Probably it’s a little more complicated than that, there’s a compelling case to be made that Dec. 4, 1956 in Memphis, Tennessee, was a day unlike any other that set the table for the earthquake that was to come in music over the next few years.

That’s the backstory of Million Dollar Quarteta small musical that opened last Friday at Theater Calgary.

Million Dollar Quartet tells the story of the day Elvis Presley, Johnny Cash, Jerry Lee Lewis and Carl Perkins made a record together at Sam Phillips’ Sun Studios in Memphis.

It was early in the days of all the singers, all of whom were barely 20. Sun Studios, run by Phillips was a former auto shop transformed into a recording studio that Phillips used to record Black artists like Howlin’ Wolf and BB King, says Million Dollar Quartet Director Thom Allison.

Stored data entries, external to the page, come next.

(** The lines of a message for an Ed25519 [did:key]. *)
Lemma ed_key_split k p msg : mp_did p = signer_did (spelled_signer (SpelledEd25519 k DidKey)) →
  params_one_line p → build_message p = Ok msg →
  ∃ z, strip_prefix "did:key:" (mp_did p) = Some ("z" +:+ z) ∧
    str_forallb graphic ("z" +:+ z) = true ∧
    split "010" msg = message_lines p ("z" +:+ z) "Ed25519".
Proof.
  intros Hd Hp Hm. assert (validate_did_well_formed (mp_did p) = Ok tt) as Hwf
    by by rewrite Hd; apply spelled_well_formed.
  destruct (build_message_split p msg Hwf Hp Hm) as (m & id & label & Hfm & Ha & Hl & Hg & He & ->).
  set (z := bs58_encode (ED25519_PREFIX ++ ed_public_bytes k)).
  change (mp_did p = "did:key:" +:+ ("z" +:+ z)) in Hd. rewrite Hd in Hfm, Ha, Hl |- *.
  rewrite find_did_method_key in Hfm. injection Hfm as <-.
  cbn [dm_address_for_message dm_method_label KeyMethod] in Ha, Hl.
  unfold key_address_for_message in Ha. rewrite strip_prefix_app in Ha |- *. injection Ha as <-.
  exists z. do 2 (split; [done|]).
  destruct (ed_public_strict k) as (Hlen & vk & Hs & _). apply strict_verifying_key_Ok in Hs.
  unfold key_method_label, key_z_body in Hl.
  rewrite (strip_prefix_app "did:key:z" z : strip_prefix "did:key:z" ("did:key:" +:+ ("z" +:+ z)) = _) in Hl.
  cbn [ok_or] in Hl. rewrite (decode_multibase_ed25519 _ vk Hs : decode_multibase_key z = _) in Hl.
  injection Hl as <-. by rewrite app_nil_r.
Qed.

(** A request the service accepts, whoever made it: it holds a challenge under
    the nonce, whose message the signature verifies over. *)
Definition proved (w : world) (req : WireSessionRequest) : Prop :=
  ∃ c sig pk, cst_challenges (ps_challenges (pt_peer w)) !! wr_nonce req = Some c ∧
    hex_member (wr_signature req) = Ok sig ∧
    match wr_public_key req with
    | Some h => map_ok Some (hex_member h)
    | None => Ok None
    end = Ok pk ∧
    verify_caip122_with_public_key (wr_did req) (ch_message c) sig pk = Ok true.
Lemma authenticate_request_checks stored req p : authenticate_request stored req = Ok p →
  ∃ sig pk, hex_member (wr_signature req) = Ok sig ∧
    match wr_public_key req with
    | Some h => map_ok Some (hex_member h)
    | None => Ok None
    end = Ok pk ∧
    verify_caip122_with_public_key (wr_did req) (ch_message stored) sig pk = Ok true.
Proof.
  unfold authenticate_request. destruct (String.eqb _ _); [|done]. cbn [negb].
  destruct (hex_member (wr_signature req)) as [sig|]; [|done].
  destruct (match wr_public_key req with Some _ => _ | None => _ end) as [pk|]; [|done].
  destruct (authenticate_with_public_key _ _ _ _) as [p'|] eqn:Ea; [|done]. intros _.
  apply authenticate_spec in Ea as (_ & _ & Hv). by exists sig, pk.
Qed.
Lemma authenticate_request_Err stored req e :
  authenticate_request stored req = Err e → e = UNAUTHORIZED.
Proof.
  unfold authenticate_request, hex_member.
  destruct (String.eqb _ _); [|by intros [= <-]]. cbn [negb].
  destruct (hex_decode (_ (wr_signature req))); [|by intros [= <-]]. cbn [map_err].
  destruct (wr_public_key req) as [h|]; [destruct (hex_decode (_ h)); [|by intros [= <-]]|];
    cbn [map_err map_ok]; destruct (authenticate_with_public_key _ _ _ _); try done; by intros [= <-].
Qed.
Lemma session_handler_answers st req cnow clean tb now : Session.ok (ps_sessions st) →
  size (live_at (now_secs clean) (Session.view (ps_sessions st)))
    < ss_max_sessions (ps_sessions st) →
  (now_secs now + ss_ttl_secs (ps_sessions st) < u64_bound)%Z →
  (session_handler st req cnow clean tb now).2 ≠ Panicked ∧
  ∀ code, (session_handler st req cnow clean tb now).2 = Returned (Err code) → (400 ≤ code)%Z.
Proof.
  intros Hok Hroom Httl. unfold session_handler.
  destruct (Challenge.validate _ _ _) as [cs [stored|[]]]; cbn [snd];
    try by split; [done|]; intros code [= <-].
  destruct (authenticate_request stored req) as [p|e] eqn:Ea; cbn [snd].
  - destruct (create_returns (ps_sessions st) (principal_did p) clean tb now Hok Hroom Httl)
      as (ss & se & Hc & _). cbn [ps_sessions put_challenges]. by rewrite Hc.
  - split; [done|]. intros code [= <-]. by rewrite (authenticate_request_Err _ _ _ Ea).
Qed.
Lemma session_handler_known st req cnow clean tb now n c :
  cst_challenges (ps_challenges (session_handler st req cnow clean tb now).1) !! n = Some c →
  cst_challenges (ps_challenges st) !! n = Some c.
Proof.
  pose proof (validate_consumes (ps_challenges st) (wr_nonce req) cnow) as Hv. unfold session_handler.
  destruct (Challenge.validate _ _ _) as [cs r]. cbn [fst] in Hv.
  assert (cst_challenges cs !! n = Some c → cst_challenges (ps_challenges st) !! n = Some c) as Hcs
    by (rewrite Hv; by intros [_ ?]%lookup_delete_Some).
  destruct r as [stored|[]]; try exact Hcs. destruct (authenticate_request _ _); [|exact Hcs].
  by destruct (Session.create _ _ _ _ _).
Qed.
Lemma wp_tried ms req Q w : pt_ok w → string_members ms → NoDup ms.*1 →
  session_request_of_json (JObject ms) = Some req →
  (∀ w' resp, pt_ok w' →
    (∀ n c, cst_challenges (ps_challenges (pt_peer w')) !! n = Some c →
      cst_challenges (ps_challenges (pt_peer w)) !! n = Some c) →
    (accepted resp = true → proved w req) → Q (Ok resp) w') →
  wp (post_session pt_target (JObject ms)) Q w.
Proof.
  intros Hok Hs Hnd Hreq HQ. eapply wp_post; [done..|]. intros w' r Hok' Hp Hr.
  destruct (pt_sessions w Hok) as (Hso & Hroom & _ & Hmax & _).
  destruct (session_handler_answers (pt_peer w) req (mo_challenge_now (pt_moment w))
    (mo_clean (pt_moment w)) (pt_token w) (mo_now (pt_moment w)) Hso Hroom Hmax) as [Hnp Hcode].
  assert (∀ n c, cst_challenges (ps_challenges (pt_peer w')) !! n = Some c →
    cst_challenges (ps_challenges (pt_peer w)) !! n = Some c) as Hkn
    by (intros n c; rewrite Hp; apply session_handler_known).
  unfold peer_post in Hr. destruct (session_handler _ _ _ _ _ _) as [st' x] eqn:E. cbn [snd] in *.
  destruct x as [[a|code]|]; [..|done]; cbn [replied] in Hr.
  - destruct Hr as (resp & -> & _ & _). apply HQ; [done..|]. intros _.
    apply session_handler_Ok in E as (stored & p & ss & s & Hl & Ha & _).
    apply authenticate_request_checks in Ha as (sig & pk & ?). by exists stored, sig, pk.
  - destruct Hr as (resp & -> & Hst). apply HQ; [done..|]. unfold accepted, is_success. rewrite Hst.
    specialize (Hcode code eq_refl). destruct (code <=? 299)%Z eqn:E2; bool_simpl; [lia|].
    by rewrite andb_false_r.
Qed.
End steps.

“They were all on the cusp of greatness”,” Allison said. “Part of the allure of Million Dollar Quartet is seeing these young Turks at the turning point of their careers.”

It was 1956 in the American Deep South, and Sam Phillips didn’t just welcome Black artists into his studio: he celebrated their music and tried as hard as he could to market its blend of blues, country and church music.

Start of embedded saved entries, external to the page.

(* ===== verification/Digests.v ===== *)
(** * The two hash functions themselves

    SHA-256 (FIPS 180-4) and Keccak-256 as Ethereum uses it, executable, so
    that the test vectors of the repository can be run through the definitions.
    The theorems hold for any hash; only the files Test*.v use this one. *)

From S2P Require Import Prelude Crates Fixtures.

Definition word32 : N := 2 ^ 32 - 1.
Definition word64 : N := 2 ^ 64 - 1.
Definition rotr32 (x n : N) : N :=
  N.lor (N.shiftr x n) (N.land (N.shiftl x (32 - n)) word32).
Definition rotl64 (x n : N) : N :=
  N.lor (N.land (N.shiftl x n) word64) (N.shiftr x (64 - n)).
(** Cut into pieces of [n]. *)
Fixpoint pieces {A} (fuel n : nat) (l : list A) : list (list A) :=
  match fuel, l with
  | S f, _ :: _ => take n l :: pieces f n (drop n l)
  | _, _ => []
  end.
Definition big_endian (l : list N) : N := foldl (λ acc d, acc * 256 + d)%N 0%N l.
Definition little_endian (l : list N) : N := big_endian (reverse l).
(** The last [n] bytes of [x], most significant first. *)
Fixpoint be_bytes (n : nat) (x : N) : list N :=
  match n with O => [] | S m => be_bytes m (N.shiftr x 8) ++ [N.land x 255] end.

(** ** SHA-256 *)

(** The constants are the first 32 bits of the fractional parts of roots of the
    first primes: of the cube roots of 64 of them, and of the square roots of 8. *)
Definition primes (n : nat) : list N :=
  let prime p := forallb (λ d, negb (p mod N.of_nat d =? 0)%N) (seq 2 (N.to_nat p - 2)) in
  take n (List.filter prime (N.of_nat <$> seq 2 310)).
Definition cube_root (x : N) : N :=
  foldl (λ r b, let r' := (r + 2 ^ N.of_nat b)%N in if (r' * r' * r' <=? x)%N then r' else r)
    0%N (rev (seq 0 36)).
Definition sha_k : list N := Eval vm_compute in
  (λ p, N.land (cube_root (p * 2 ^ 96)) word32) <$> primes 64.
Definition sha_start : list N := Eval vm_compute in
  (λ p, N.land (N.sqrt (p * 2 ^ 64)) word32) <$> primes 8.
Definition add32 (x y : N) : N := N.land (x + y) word32.
(** The schedule as a window: the next sixteen words, the current one first. *)
Definition sha_next (w : list N) : list N :=
  match w with
  | w0 :: w1 :: _ =>
      let w9 := nth 9 w 0%N in
      let w14 := nth 14 w 0%N in
      let s0 := N.lxor (N.lxor (rotr32 w1 7) (rotr32 w1 18)) (N.shiftr w1 3) in
      let s1 := N.lxor (N.lxor (rotr32 w14 17) (rotr32 w14 19)) (N.shiftr w14 10) in
      drop 1 w ++ [add32 (add32 w0 s0) (add32 w9 s1)]
  | _ => w
  end.
Definition sha_round (st : list N) (w k : N) : list N :=
  match st with
  | [a; b; c; d; e; f; g; h] =>
      let s1 := N.lxor (N.lxor (rotr32 e 6) (rotr32 e 11)) (rotr32 e 25) in
      let ch := N.lxor (N.land e f) (N.land (N.lxor e word32) g) in
      let t1 := add32 (add32 h s1) (add32 ch (add32 k w)) in
      let s0 := N.lxor (N.lxor (rotr32 a 2) (rotr32 a 13)) (rotr32 a 22) in
      let maj := N.lxor (N.lxor (N.land a b) (N.land a c)) (N.land b c) in
      [add32 t1 (add32 s0 maj); a; b; c; add32 d t1; e; f; g]
  | _ => st
  end.
Fixpoint sha_rounds (ks : list N) (w st : list N) : list N :=
  match ks with
  | [] => st
  | k :: ks' => sha_rounds ks' (sha_next w) (sha_round st (nth 0 w 0%N) k)
  end.
Definition sha_block (st : list N) (block : list N) : list N :=
  zip_with add32 st (sha_rounds sha_k (big_endian <$> pieces 16 4 block) st).
Definition sha_padded (l : list N) : list N :=
  let n := length l in
  l ++ [128%N] ++ replicate ((119 - n mod 64) mod 64) 0%N ++ be_bytes 8 (8 * N.of_nat n).
Definition sha256_digest (b : bytes) : bytes :=
  let padded := sha_padded (byte_N <$> b) in
  byte_of <$> (foldl sha_block sha_start (pieces (length padded) 64 padded) ≫= be_bytes 4).

(** ** Keccak-256: rate 136, the original padding *)

Definition keccak_rc : list N := [
  0x0000000000000001; 0x0000000000008082; 0x800000000000808a; 0x8000000080008000;
  0x000000000000808b; 0x0000000080000001; 0x8000000080008081; 0x8000000000008009;
  0x000000000000008a; 0x0000000000000088; 0x0000000080008009; 0x000000008000000a;
  0x000000008000808b; 0x800000000000008b; 0x8000000000008089; 0x8000000000008003;
  0x8000000000008002; 0x8000000000000080; 0x000000000000800a; 0x800000008000000a;
  0x8000000080008081; 0x8000000000008080; 0x0000000080000001; 0x8000000080008008]%N.
(** Rotations of lane [x + 5 y]. *)
Definition keccak_rot : list N := [
  0; 1; 62; 28; 27; 36; 44; 6; 55; 20; 3; 10; 43; 25; 39; 41; 45; 15; 21; 8; 18; 2; 61; 56; 14]%N.
Definition lane (st : list N) (i : nat) : N := nth i st 0%N.
Definition keccak_round (st : list N) (rc : N) : list N :=
  let column x := foldl N.lxor 0%N (map (λ y, lane st (x + 5 * y)) (seq 0 5)) in
  let cs := map column (seq 0 5) in
  let ds := map (λ x, N.lxor (lane cs ((x + 4) mod 5)) (rotl64 (lane cs ((x + 1) mod 5)) 1)) (seq 0 5) in
  let turned := map (λ i, rotl64 (N.lxor (lane st i) (lane ds (i mod 5))) (lane keccak_rot i)) (seq 0 25) in
  (* Lane [(x, y)] goes to [(y, 2 x + 3 y)]: [(x, y)] comes from [(x + 3 y, x)]. *)
  let moved := map (λ i, lane turned ((i mod 5 + 3 * (i / 5)) mod 5 + 5 * (i mod 5))) (seq 0 25) in
  let mixed := map (λ i, let x := i mod 5 in let r := 5 * (i / 5) in
    N.lxor (lane moved i)
      (N.land (N.lxor (lane moved ((x + 1) mod 5 + r)) word64) (lane moved ((x + 2) mod 5 + r))))
    (seq 0 25) in
  match mixed with l :: ls => N.lxor l rc :: ls | [] => [] end.
Definition keccak_absorb (st block : list N) : list N :=
  let lanes := little_endian <$> pieces 17 8 block in
  foldl keccak_round (zip_with N.lxor st (lanes ++ replicate 8 0%N)) keccak_rc.
Definition keccak_padded (l : list N) : list N :=
  let q := 136 - length l mod 136 in
  l ++ (if q =? 1 then [129%N] else 1%N :: replicate (q - 2) 0%N ++ [128%N]).
Definition keccak256_digest (b : bytes) : bytes :=
  let padded := keccak_padded (byte_N <$> b) in
  let st := foldl keccak_absorb (replicate 25 0%N) (pieces (length padded) 136 padded) in
  byte_of <$> (take 4 st ≫= λ x, reverse (be_bytes 8 x)).

Definition real_hashes : Hashes :=
  {| sha256 := sha256_digest; keccak256 := keccak256_digest; sha3_256 := toy_hash 3 |}.

(** The digests of the empty string. *)
Example sha256_empty : real_hex_encode (sha256_digest []) =
  "e3b0c44298fc1c149afbf4c8996fb92427ae41e4649b934ca495991b7852b855".
Proof. vm_refl. Qed.
Example keccak256_empty : real_hex_encode (keccak256_digest []) =
  "c5d2460186f7233c927e7db2dcc703c0e500b653ca82273b7bfad8045d85a470".
Proof. vm_refl. Qed.
Definition cred (did id : string) : NewCredential :=
  {| nc_did := did; nc_credential_id := as_bytes id; nc_public_key := [Byte.x01; Byte.x02; Byte.x03];
     nc_sign_count := 0; nc_transports := ["internal"]; nc_label := None |}.
Definition insert_get_list_roundtrip : bool := on_bench new_webauthn_store (
  insert (cred "did:key:zA" "id1");;
  insert (cred "did:key:zA" "id2");;
  insert (cred "did:key:zB" "id3");;
  l ← list_for_did "did:key:zA"; assert_eq (length l) 2;;
  l ← list_for_did "did:key:zB"; assert_eq (length l) 1;;
  o ← get_by_id (as_bytes "id1"); c ← unwrap_some o;
  assert_eq (sc_did c) "did:key:zA").
Definition insert_is_idempotent_by_id : bool := on_bench new_webauthn_store (
  insert (cred "did:key:zA" "id1");;
  insert (cred "did:key:zA" "id1");;
  l ← list_for_did "did:key:zA"; assert_eq (length l) 1).
Definition sign_count_is_monotonic : bool := on_bench new_webauthn_store (
  insert (cred "did:key:zA" "id1");;
  let id := as_bytes "id1" in
  update_sign_count id 5;;
  update_sign_count id 3;;
  o ← get_by_id id; c ← unwrap_some o;
  assert_eq (sc_sign_count c) 5%Z).
Definition delete_requires_matching_did : bool := on_bench new_webauthn_store (
  insert (cred "did:key:zA" "id1");;
  let id := as_bytes "id1" in
  b ← delete "did:key:zWRONG" id; assert (negb b);;
  o ← get_by_id id; _ ← unwrap_some o;
  b ← delete "did:key:zA" id; assert b;;
  o ← get_by_id id; assert (is_none o)).
Definition absent_lookups_are_ok_not_err : bool := on_bench new_webauthn_store (
  let id := as_bytes "nope" in
  o ← get_by_id id; assert (is_none o);;
  l ← list_for_did "did:key:zNOBODY"; assert_eq (length l) 0).
(** The same store behind the trait. *)
Definition works_as_a_dyn_trait_object : bool :=
  on_bench (new_webauthn_store : @cred_store InMemoryWebauthnStore) (
  now ← utc_now;
  r ← call (λ s, @cb_insert InMemoryWebauthnStore s (cred "did:key:zDyn" "dynid") now); unwrap r;;
  r ← look (λ s, @cb_list_for_did InMemoryWebauthnStore s "did:key:zDyn"); l ← unwrap r;
  assert_eq (length l) 1).

Definition webauthn_store_tests : list bool := [
  insert_get_list_roundtrip; insert_is_idempotent_by_id; sign_count_is_monotonic;
  delete_requires_matching_did; absent_lookups_are_ok_not_err; works_as_a_dyn_trait_object].
Example webauthn_store_tests_pass : forallb id webauthn_store_tests = true.
Proof. vm_refl. Qed.
End WebauthnStoreTests.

“That music for him was everything,” Allison says. “He wanted to bring Black music to the world – there was an audience for it but it was small. He would record these artists all night long.”

Despite his best efforts, however, Phillips struggled to break Black artists out into the marketplace, often losing the best ones to better-financed record labels.

“I’ve talked to them (Black artists),” Allison said. “Gave them a drink if they wanted one. He Relaxed them. He found that revelatory version (of their songs). But he could n’t sell them!

“Then Elvis walked in one day,” he says, “and he said, who are you?”

Thom Allison, director of the Million Dollar Quartet

Million Dollar Quartet is about the meeting of four poor southern, church going white musicians and a rich library of iconic American songs largely composed by Black artists.

“Seventeen of the 25 songs in the show are by Black artists,” said Allison. “We pay homage to the Black songwriters who were every bit as amazing (as Elvis, et.al) but didn’t get the space in the culture at that time.”

The show, which made it to Broadway in 2010, is more than a concert, too – it’s a drama about the birth of a new art form that had no name yet and the central role in it played by Sam Phillips and Sun Studios that made Memphis, for a brief moment anyway, the epicenter of a new, raw, sexualized and dangerous musical universe.

For Allison, who has performed in many Calgary musicals over the years, directing one is putting new theatrical muscles to use – and that’s OK.

During previews, he took his seat in the audience and got an education in how an audience experiences theater.

“It’s a fascinating thing,” he said. “You spend all this time planning it, seeing it in your head, trying to anticipate where the laughs might come and then when they’re onstage performing, all you can do is sit and take notes. It is like being a hockey coach! It’s a tight rope walk.You keep asking yourself, are they (the audience) going for the ride?

“Both nights (of previews), the audience has really been on the ride,” he said. “They’re really digging the (show’s) drama, which is the best thing for me.”